Simplicíssimo

A literatura que é farsa (Final)

Baudelaire, reprima o vômito

Nota-se que a criação, a literatura, transformou-se em acidente. A verdade que ela expressa, a imensa e insuperável verdade que ela nos ensina, transformou-se em fato, em fato acontecido tal qual se deu. Substituíram a verdade por um boletim de ocorrência em uma delegacia de polícia. Substituíram-se o sentimento e a inteligência pela pura biografia, supondo-se, claro, que uma biografia seja um retrato fiel quando vista e reconstruída em diferentes memórias. Para essa nova realidade, quando eu digo, se eu disser, “naquela tarde eu fui expulso de um navio no cais como um cão”, a verdade que a narração contiver para essa frase receberá as indagações, “Em que tarde? Em que dia? Você recebeu mesmo um pontapé no traseiro? Foi com força, você caiu? Como você prova?”. Se eu disser, quando eu disser, que o trabalho de bancário para um escritor é um câncer, isto somente receberá valor estético se contiver o meu atestado de óbito, com a localização precisa e insofismável do meu túmulo.

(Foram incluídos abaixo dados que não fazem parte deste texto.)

Lemma slice_after_prefix {A : Type} (pre rest : list A) (k : Z) :
  0 <= k ->
  slice (pre ++ rest) (len pre) (len pre + k) = firstn (Z.to_nat k) rest.
Proof.
  intros Hk. unfold slice, bound. rewrite len_app.
  pose proof (len_nonneg pre). pose proof (len_nonneg rest).
  replace (len pre <? 0) with false by (symmetry; apply Z.ltb_ge; lia).
  replace (len pre + k <? 0) with false by (symmetry; apply Z.ltb_ge; lia).
  replace (Z.to_nat (Z.max 0 (Z.min (len pre + len rest) (len pre))))
    with (length pre) by (unfold len in *; lia).
  rewrite skipn_app, skipn_all, Nat.sub_diag. cbn [app skipn].
  destruct (Z.le_gt_cases k (len rest)) as [Hle|Hgt].
  - f_equal. lia.
  - rewrite !firstn_all2; [reflexivity | unfold len in *; lia
                           | unfold len in *; lia].
Qed.

Lemma last_three {A : Type} (l : list A) :
  (3 <= length l)%nat -> exists pre a b c, l = (pre ++ [a; b; c])%list.
Proof.
  intros Hl. rewrite <- (firstn_skipn (length l - 3) l).
  pose proof (length_skipn (length l - 3) l) as Hs.
  destruct (skipn (length l - 3) l) as [|a [|b [|c [|d t]]]];
    simpl in Hs; try lia.
  now exists (firstn (length l - 3) l), a, b, c.
Qed.

Lemma in_combine_range (l : list string) (a : nat) (i : Z) (r : string) :
  In (i, r) (combine (map (fun k => 0 + Z.of_nat k) (seq a (length l))) l) ->
  exists k, i = Z.of_nat (a + k) /\ nth_error l k = Some r.
Proof.
  revert a. induction l as [|x l IH]; intros a Hin; simpl in Hin; [easy|].
  destruct Hin as [E|Hin].
  - injection E as <- <-. exists 0%nat. split; [f_equal; lia | reflexivity].
  - destruct (IH (S a) Hin) as (k & -> & Hk).
    exists (S k). split; [f_equal; lia | exact Hk].
Qed.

Ora, esse acanalhamento da expressão humana, essa redução da verdade ao particular biográfico, resulta numa imensa pornografia, num escândalo buscado e forçado por meios e pelos meios mais artificiais. Resulta numa imensa falsidade. Se um escritor disser, por exemplo, que é um travesti em um livro, isto somente receberá valor se ele realmente ficar a se oferecer a outros homens  nas avenidas, e, portanto, mais valor terá o seu livro se comprovar que assim contraiu o mal da Aids, e tiver fotografias e cartas precisas de um burguês que ia com ele à cama.  Este é o valor do seu livro. A literatura ganhou o valor da pornografia como espetáculo. E dizemos pornografia na falta de termo mais eloqüente, dizemos pornografia sem pensar na grandeza do marquês de Sade, queremos dizer, quando dizemos pornografia, aquilo que se refere apenas ao bárbaro, à barbárie, a, achei a sua expressão, à sodomia e humilhação feita em cima de presos árabes! É o reino do insulto, da degradação. Quanto mais degradado, mais verdadeiro. Daí que o escritor de gênio é aquele que se drogou desde os 12 anos. Daí que o novelista de brilho é o que foi vendido como prostituto, e que envia aos repórteres colares de pênis. Baudelaire, reprima o vômito.

Nesses dois casos apontados, sem invenção, nesses dois casos really verdadeiros, factuais em toda sua brutalidade, nota-se que a descoberta da fraude não se deu a partir da crítica à obra mesma. Assim como ela veio e se valorizou por motivos exteriores, por motivos exteriores o seu véu de transcendência se desfez. Quantos casos e valorizações degradantes pululam neste exato momento em todo o mundo das artes e do espetáculo? Então vivemos a época da fraude, do roubo à sensibilidade e à inteligência? Então vivemos sob os meios mais cínicos de propaganda e publicidade do que é falso? O leitor já vê que fazemos perguntas cuja resposta é um óbvio sim. É como se vivêssemos em um mundo de valores entre aspas. Em lugar da beleza, do amor, do ódio, da criação, passamos ao mundo da “beleza”, do “amor”, do “ódio”, da “criação”. Vivemos e entramos no próprio “mundo”. Baudelaire, envie-nos por favor o seu tsunami.         

Aquele verso de Pessoa, de o poeta ser um fingidor a fingir até mesmo a dor que deveras sente, que tantas vezes é mal traduzido para justificar uma fuga à verdade, como se houvesse criação que não fosse a busca mais dura para extrair a verdade, somente a verdade, esse verso de Pessoa ganhou uma nova versão: finge-se que é verdade o que não é. Antes, e em todo escritor de valor para todo o sempre, fingia-se mentir para melhor falar a verdade. Agora finge-se dizer o factual, um fui puta, fui puto, vejam o meu diário, sou a puta que a imprensa falou. A minha secreção impressa é a verdade. Que diferença, lembramo-nos, que diferença para a negra Dorotéia, aquela que “caminha, balançando com indolência o torso tão fino sobre as ancas tão largas… admirada e mimada por todos, seria de todo feliz se não fosse obrigada a juntar piastra por piastra para resgatar sua irmãzinha, que tem precisamente onze anos e já está madura, e tão linda! Ela o conseguirá, sem dúvida, a bela Dorotéia: o senhor da menina é tão avarento, tão avarento, que não compreende outra beleza a não ser a dos escudos!”. Que diferença, Baudelaire. Isto até hoje nos vem como um tsunami.